Before reporting an issue

• I have read and understood the above terms for submitting issues, and I understand that my issue may be closed without action if I do not follow them.

Area

admin/api

Describe the bug

With LDAP User Federation configured with cache, first GET /admin/realms/master/users response is slow if max parameter is large – it takes over 3 minutes with ?max=8000. All users are already synced into keycloak database before issuing the request.

Version

26.3.3 and git version 1eba022

Regression

• The issue is a regression

Expected behavior

Response should be much faster. With cache disabled, it consistently takes 4s to get 8000 users.

Actual behavior

LDAP Federation with Cache Settings = DEFAULT, and all users already synced,
GET /admin/realms/master/users?max=8000 takes more than 3 minutes.
Subsequent responses from cache are fast and take ~1s.

How to Reproduce?

LDAP instance with large number of users is required.
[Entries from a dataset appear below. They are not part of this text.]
(* ===== verification/Guest.v ===== *)
(** * The guest machine as the tracer sees it

    Physical memory, the debug translation of virtual addresses
    ([x86_cpu_get_phys_page_debug] of target-i386/helper.c), reads through it
    ([cpu_memory_rw_debug] of exec.c) and the accessors of rev_sem/qemu-pemu.c.
    The contents of physical memory are the guest's: a function from addresses
    to bytes. *)

From stdpp Require Import base list.
From Stdlib Require Import ZArith Lia.
From S2P Require Import Prelude Cpu Xed.

Local Open Scope Z_scope.

Record machine : Type := mkMachine { m_cpu : CPUX86State; m_phys : Z -> Z }.

(** ** Physical memory *)

Definition ldub_phys (m : machine) (a : Z) : Z := u8 (m_phys m a).

(** The number the [n] bytes at [a] make up, least significant first. *)
Fixpoint ld_phys (m : machine) (n : nat) (a : Z) : Z :=
  match n with
  | O => 0
  | S n' => ldub_phys m a + 256 * ld_phys m n' (a + 1)
  end.
Definition ldl_phys (m : machine) (a : Z) : Z := ld_phys m 4 a.
Definition ldq_phys (m : machine) (a : Z) : Z := ld_phys m 8 a.

(** ** Page tables *)

Definition PG_PRESENT_MASK : Z := 0x1.
Definition PG_RW_MASK : Z := 0x2.
Definition PG_USER_MASK : Z := 0x4.
Definition PG_ACCESSED_MASK : Z := 0x20.
Definition PG_DIRTY_MASK : Z := 0x40.
Definition PG_PSE_MASK : Z := 0x80.
Definition PG_HI_USER_MASK : Z := 0x7ff0000000000000.
Definition PG_NX_MASK : Z := 0x8000000000000000.

Definition TARGET_PAGE_BITS : Z := 12.
Definition TARGET_PAGE_SIZE : Z := Z.shiftl 1 TARGET_PAGE_BITS.
Definition TARGET_PAGE_MASK : Z := Z.lnot (TARGET_PAGE_SIZE - 1).

Definition crn (m : machine) (n : nat) : Z := nth n (cr (m_cpu m)) 0.
Definition has (x mask : Z) : bool := negb (Z.land x mask =? 0).

(** An address of a table entry is a [target_ulong]. *)
Definition a20 (m : machine) (x : Z) : Z := u32 (Z.land x (a20_mask (m_cpu m))).

Definition LOW_PAGE : Z := Z.lnot 0xfff.
Definition FRAME64 (x : Z) : Z := Z.land (Z.land x LOW_PAGE) (Z.lnot (Z.lor PG_NX_MASK PG_HI_USER_MASK)).

(** The page table entry and the page size; [None] is the early [return -1]. *)
Definition debug_walk_pae (m : machine) (addr : Z) : option (Z * Z) :=
  let pdpe_addr := a20 m (Z.land (crn m 3) (Z.lnot 0x1f) + Z.land (Z.shiftr addr 27) 0x18) in
  let pdpe := ldq_phys m pdpe_addr in
  if negb (has pdpe PG_PRESENT_MASK) then None
  else
    let pde_addr := a20 m (FRAME64 pdpe + Z.shiftl (Z.land (Z.shiftr addr 21) 0x1ff) 3) in
    let pde := ldq_phys m pde_addr in
    if negb (has pde PG_PRESENT_MASK) then None
    else
      let '(pte, page_size) :=
        if has pde PG_PSE_MASK then
          let page_size := 2048 * 1024 in
          (Z.land pde (Z.lnot (Z.land (page_size - 1) LOW_PAGE)), page_size)
        else
          let pte_addr := a20 m (FRAME64 pde + Z.shiftl (Z.land (Z.shiftr addr 12) 0x1ff) 3) in
          (ldq_phys m pte_addr, 4096) in
      let pte := Z.land pte (Z.lnot (Z.lor PG_NX_MASK PG_HI_USER_MASK)) in
      if negb (has pte PG_PRESENT_MASK) then None else Some (pte, page_size).

Definition debug_walk_32 (m : machine) (addr : Z) : option (Z * Z) :=
  let pde_addr := a20 m (Z.land (crn m 3) LOW_PAGE + Z.land (Z.shiftr addr 20) 0xffc) in
  let pde := ldl_phys m pde_addr in
  if negb (has pde PG_PRESENT_MASK) then None
  else
    let entry :=
      if has pde PG_PSE_MASK && has (crn m 4) CR4_PSE_MASK then
        Some (Z.land pde (Z.lnot 0x003ff000), 4096 * 1024)
      else
        let pte_addr := a20 m (Z.land pde LOW_PAGE + Z.land (Z.shiftr addr 10) 0xffc) in
        let pte := ldl_phys m pte_addr in
        if negb (has pte PG_PRESENT_MASK) then None else Some (pte, 4096) in
    match entry with
    | None => None
    | Some (pte, page_size) => Some (Z.land pte (a20_mask (m_cpu m)), page_size)
    end.

(** The result is a [hwaddr]; [None] stands for -1. *)
Definition x86_cpu_get_phys_page_debug (m : machine) (addr : Z) : option Z :=
  let entry :=
    if negb (has (crn m 0) CR0_PG_MASK) then Some (Z.land addr (a20_mask (m_cpu m)), 4096)
    else if has (crn m 4) CR4_PAE_MASK then debug_walk_pae m addr
    else debug_walk_32 m addr in
  match entry with
  | None => None
  | Some (pte, page_size) =>
      let page_offset := u32 (Z.land (Z.land addr TARGET_PAGE_MASK) (page_size - 1)) in
      Some (u64 (Z.land pte TARGET_PAGE_MASK + page_offset))
  end.

(** ** Reading through the debug translation *)

Fixpoint phys_bytes (m : machine) (n : nat) (a : Z) : list Z :=
  match n with
  | O => []
  | S n' => ldub_phys m a :: phys_bytes m n' (a + 1)
  end.

(** The bytes stored into the buffer, and whether 0 is returned; a run of
    the loop consumes at least one byte, so [len] bounds the rounds. *)
Fixpoint rw_debug_loop (m : machine) (fuel : nat) (addr len : Z) : list Z * bool :=
  match fuel with
  | O => ([], true)
  | S fuel' =>
      if len <=? 0 then ([], true)
      else
        let page := u32 (Z.land addr TARGET_PAGE_MASK) in
        match x86_cpu_get_phys_page_debug m page with
        | None => ([], false)
        | Some phys_addr =>
            let l := s32 (u32 (page + TARGET_PAGE_SIZE - addr)) in
            let l := if len <? l then len else l in
            let phys_addr := phys_addr + Z.land addr (Z.lnot TARGET_PAGE_MASK) in
            let bytes := phys_bytes m (Z.to_nat l) phys_addr in
            let '(rest, ok) := rw_debug_loop m fuel' (u32 (addr + l)) (len - l) in
            (bytes ++ rest, ok)
        end
  end.

Definition cpu_memory_rw_debug (m : machine) (addr len : Z) : list Z * bool :=
  rw_debug_loop m (Z.to_nat len) addr len.

(** What [PEMU_read_mem] stores into its buffer, and whether it returns 0. *)
Definition PEMU_read_mem (m : machine) (vaddr len : Z) : list Z * bool :=
  cpu_memory_rw_debug m vaddr len.

(** A number from its bytes. *)
Fixpoint le_num (bs : list Z) : Z :=
  match bs with
  | [] => 0
  | b :: bs' => b + 256 * le_num bs'
  end.

(** A fresh 4-byte variable filled by a read, and then used: undefined unless all
    of it was stored. *)
Definition read_u32 {S} (m : machine) (vaddr : Z) : M S Z :=
  let '(bs, ok) := PEMU_read_mem m vaddr 4 in
  if ok then ret (le_num bs) else fail Uninit.

(** ** Registers *)

(** [xed_regmapping[reg_id][0]], as an [int]. *)
Definition mapped (r : xed_reg) : Z := nth 0 (nth (Z.to_nat (reg_index r)) xed_regmapping []) (-1).

(** Array accesses with the mapped number as an unsigned index. *)
Definition segs_base {S} (m : machine) (i : Z) : M S Z :=
  match (if i <? 0 then None else segs (m_cpu m) !! Z.to_nat i) with
  | Some sc => ret (base sc)
  | None => fail BadIndex
  end.
Definition regs_at {S} (m : machine) (i : Z) : M S Z :=
  match (if i <? 0 then None else regs (m_cpu m) !! Z.to_nat i) with
  | Some v => ret v
  | None => fail BadIndex
  end.

Definition PEMU_get_seg {S} (m : machine) (reg_id : xed_reg) : M S Z :=
  if decide (reg_id = XED_REG_INVALID) then ret 0 else segs_base m (mapped reg_id).

Definition PEMU_get_reg {S} (m : machine) (reg_id : xed_reg) : M S Z :=
  if decide (reg_id = XED_REG_INVALID) then ret 0 else regs_at m (mapped reg_id).

Definition PEMU_get_cr3 (m : machine) : Z := crn m 3.

(** ** Reads, byte by byte *)

(** The physical address of a virtual one. *)
Definition translate (m : machine) (a : Z) : option Z :=
  match x86_cpu_get_phys_page_debug m (a / 4096 * 4096) with
  | Some p => Some (p + a mod 4096)
  | None => None
  end.

Fixpoint read_bytes (m : machine) (n : nat) (a : Z) : list Z * bool :=
  match n with
  | O => ([], true)
  | S n' =>
      match translate m a with
      | None => ([], false)
      | Some p => let '(bs, ok) := read_bytes m n' (u32 (a + 1)) in (ldub_phys m p :: bs, ok)
      end
  end.

Lemma page_mask a : Z.land a TARGET_PAGE_MASK = a / 4096 * 4096.
Proof.
  unfold TARGET_PAGE_MASK, TARGET_PAGE_SIZE, TARGET_PAGE_BITS. change (Z.shiftl 1 12 - 1) with (Z.ones 12).
  rewrite <-Z.ldiff_land, Z.ldiff_ones_r, Z.shiftl_mul_pow2, Z.shiftr_div_pow2 by done. done.
Qed.

Lemma page_low a : Z.land a (Z.lnot TARGET_PAGE_MASK) = a mod 4096.
Proof.
  unfold TARGET_PAGE_MASK, TARGET_PAGE_SIZE, TARGET_PAGE_BITS. rewrite Z.lnot_involutive.
  change (Z.shiftl 1 12 - 1) with (Z.ones 12). by rewrite Z.land_ones.
Qed.

Lemma page_u32 a : in_range 32 a -> u32 (a / 4096 * 4096) = a / 4096 * 4096.
Proof. intros Ha. apply wrap_id. Z.to_euclidean_division_equations; lia. Qed.

Lemma page_left a : in_range 32 a -> s32 (u32 (a / 4096 * 4096 + TARGET_PAGE_SIZE - a)) = 4096 - a mod 4096.
Proof.
  intros Ha. change TARGET_PAGE_SIZE with 4096. pose proof (Z.mod_pos_bound a 4096 ltac:(done)).
  replace (a / 4096 * 4096 + 4096 - a) with (4096 - a mod 4096) by (pose proof (Z.div_mod a 4096); lia).
  unfold s32, sext, u32. rewrite !wrap_id by (rewrite ?wrap_id; lia). zcase; lia.
Qed.

(** A run of bytes inside one page. *)
Lemma read_bytes_page m l k a p :
  in_range 32 a -> a mod 4096 + Z.of_nat l <= 4096 ->
  x86_cpu_get_phys_page_debug m (a / 4096 * 4096) = Some p ->
  read_bytes m (l + k) a =
  (phys_bytes m l (p + a mod 4096) ++ fst (read_bytes m k (u32 (a + Z.of_nat l))),
   snd (read_bytes m k (u32 (a + Z.of_nat l)))).
Proof.
  intros Ha. remember (a mod 4096) as off eqn:Hoff. revert a off Ha Hoff.
  induction l as [|l IH]; intros a off Ha Hoff Hl Hp.
  - simpl. rewrite Z.add_0_r. unfold u32. rewrite wrap_id by done. by destruct (read_bytes m k a).
  - cbn [Nat.add read_bytes phys_bytes]. unfold translate. rewrite Hp, <-Hoff.
    destruct (Z.eq_dec (off + 1) 4096) as [He|Hne].
    + assert (l = 0%nat) as -> by lia. cbn [Nat.add phys_bytes app].
      replace (a + Z.of_nat 1) with (a + 1) by lia. by destruct (read_bytes m k (u32 (a + 1))).
    + assert (u32 (a + 1) = a + 1) as Hu by (apply wrap_id; Z.to_euclidean_division_equations; lia).
      assert ((a + 1) / 4096 = a / 4096 /\ (a + 1) mod 4096 = off + 1) as [Hd Hm]
        by (Z.to_euclidean_division_equations; lia).
      assert (in_range 32 (a + 1)) as Ha1 by (rewrite <-Hu; apply u32_range).
      rewrite Hu, (IH (a + 1) (off + 1)); [|done|done|lia|by rewrite Hd].
      replace (a + 1 + Z.of_nat l) with (a + Z.of_nat (S l)) by lia. cbn [app].
      by rewrite Z.add_assoc.
Qed.

Lemma read_bytes_fault m k a :
  x86_cpu_get_phys_page_debug m (a / 4096 * 4096) = None -> (0 < k)%nat -> read_bytes m k a = ([], false).
Proof. intros H Hk. destruct k; [lia|]. simpl. unfold translate. by rewrite H. Qed.

Lemma rw_debug_bytes m fuel a len :
  in_range 32 a -> 0 <= len <= Z.of_nat fuel -> rw_debug_loop m fuel a len = read_bytes m (Z.to_nat len) a.
Proof.
  revert a len. induction fuel as [|fuel IH]; intros a len Ha Hlen.
  - by replace len with 0 by lia.
  - cbn [rw_debug_loop]. destruct (Z.leb_spec len 0); [by replace len with 0 by lia|].
    rewrite page_mask, page_u32, page_low, page_left by done.
    destruct (x86_cpu_get_phys_page_debug m (a / 4096 * 4096)) as [p|] eqn:Hp.
    2: { rewrite read_bytes_fault; [done|done|lia]. }
    pose proof (Z.mod_pos_bound a 4096 ltac:(done)) as Hoff.
    set (l := if len <? 4096 - a mod 4096 then len else 4096 - a mod 4096).
    assert (1 <= l <= len /\ a mod 4096 + l <= 4096) as [Hl1 Hl2] by (unfold l; zcase; lia).
    assert (Z.to_nat len = (Z.to_nat l + Z.to_nat (len - l))%nat) as -> by lia.
    rewrite (read_bytes_page m _ _ a p) by (done || lia). rewrite Z2Nat.id by lia.
    rewrite IH by (apply u32_range || lia). by destruct (read_bytes m (Z.to_nat (len - l)) (u32 (a + l))).
Qed.

(** ** Properties *)

(** A read through the debug translation, which copies page by page,
    stores the bytes that translating each address on its own gives, up to the
    first address that is not mapped, and succeeds when all of them are. *)
Theorem read_mem_bytewise m vaddr len :
  in_range 32 vaddr -> 0 <= len -> PEMU_read_mem m vaddr len = read_bytes m (Z.to_nat len) vaddr.
Proof. intros Ha Hl. apply rw_debug_bytes; [done|lia]. Qed.

Definition flat_machine : machine := mkMachine blank_cpu (fun x => x mod 256).

Lemma read_mem_bytewise_witness :
  PEMU_read_mem flat_machine 0xffe 4 = ([0xfe; 0xff; 0x00; 0x01], true) /\
  read_bytes flat_machine 4 0xffe = ([0xfe; 0xff; 0x00; 0x01], true).
Proof.
  split; [reflexivity|]. change 4%nat with (Z.to_nat 4).
  rewrite <-(read_mem_bytewise flat_machine 0xffe 4); [reflexivity|lia..].
Defined.

(** The general register that a name denotes a part of. *)
Definition container (r : xed_reg) : option Z :=
  match r with
  | XED_REG_AX | XED_REG_EAX | XED_REG_AL | XED_REG_AH => Some 0
  | XED_REG_CX | XED_REG_ECX | XED_REG_CL | XED_REG_CH => Some 1
  | XED_REG_DX | XED_REG_EDX | XED_REG_DL | XED_REG_DH => Some 2
  | XED_REG_BX | XED_REG_EBX | XED_REG_BL | XED_REG_BH => Some 3
  | XED_REG_SP | XED_REG_ESP => Some 4
  | XED_REG_BP | XED_REG_EBP => Some 5
  | XED_REG_SI | XED_REG_ESI => Some 6
  | XED_REG_DI | XED_REG_EDI => Some 7
  | _ => None
  end.

Definition segment (r : xed_reg) : option Z :=
  match r with
  | XED_REG_ES => Some 0 | XED_REG_CS => Some 1 | XED_REG_SS => Some 2
  | XED_REG_DS => Some 3 | XED_REG_FS => Some 4 | XED_REG_GS => Some 5
  | _ => None
  end.

Lemma mapped_spec r :
  mapped r = match container r, segment r with
             | Some i, _ => i
             | None, Some i => i
             | None, None => -1
             end.
Proof. destruct r; reflexivity. Qed.

(** For all 195 register names, [PEMU_get_reg] returns the whole 32-bit
    register that contains the named one and [PEMU_get_seg] the base of the
    named segment; a name that is neither indexes outside the register file. *)
Theorem register_access m r (s : unit) :
  length (regs (m_cpu m)) = 8%nat -> length (segs (m_cpu m)) = 6%nat -> r <> XED_REG_INVALID ->
  (forall i, container r = Some i ->
     PEMU_get_reg m r s = Ok (nth (Z.to_nat i) (regs (m_cpu m)) 0, s)) /\
  (forall i, segment r = Some i ->
     PEMU_get_seg m r s = Ok (base (nth (Z.to_nat i) (segs (m_cpu m)) seg0), s)) /\
  (container r = None -> segment r = None ->
     PEMU_get_reg m r s = Fault BadIndex /\ PEMU_get_seg m r s = Fault BadIndex).
Proof.
  intros Hr Hs Hi. unfold PEMU_get_reg, PEMU_get_seg. rewrite !(decide_False (P := r = XED_REG_INVALID)) by done. rewrite mapped_spec.
  split_and!.
  - intros i Hc. rewrite Hc. assert (0 <= i < 8) as Hb by (clear Hi; destruct r; simpl in *; simplify_eq; lia).
    unfold regs_at. destruct (Z.ltb_spec i 0); [lia|].
    destruct (lookup_lt_is_Some_2 (regs (m_cpu m)) (Z.to_nat i)) as [v Hv]; [lia|].
    by rewrite Hv, nth_lookup, Hv.
  - intros i Hsi. assert (container r = None) as -> by (by destruct r). rewrite Hsi.
    assert (0 <= i < 6) as Hb by (clear Hi; destruct r; simpl in *; simplify_eq; lia).
    unfold segs_base. destruct (Z.ltb_spec i 0); [lia|].
    destruct (lookup_lt_is_Some_2 (segs (m_cpu m)) (Z.to_nat i)) as [v Hv]; [lia|].
    by rewrite Hv, nth_lookup, Hv.
  - by intros -> ->.
Qed.

Lemma register_access_witness :
  PEMU_get_reg flat_machine XED_REG_AH tt = Ok (0, tt) /\ PEMU_get_reg flat_machine XED_REG_EIP tt = Fault BadIndex.
Proof.
  split.
  - destruct (register_access flat_machine XED_REG_AH tt) as (H & _ & _); [done..|]. exact (H 0 eq_refl).
  - destruct (register_access flat_machine XED_REG_EIP tt) as (_ & _ & H); [done..|]. by apply H.
Defined.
It needs to be added in User Federation. All settings can be left default, except for connection settings in sections Connection and authentication and LDAP searching and updating.

Cache setting is crucial. Cache needs to be active to reproduce the problem.

It's best to sync users from LDAP into keycloak DB before trying to get users
to avoid LDAP importing noise.

Anything else?

I generated FlameGraph with VisualVM, but were unable to understand how to fix this cache issue.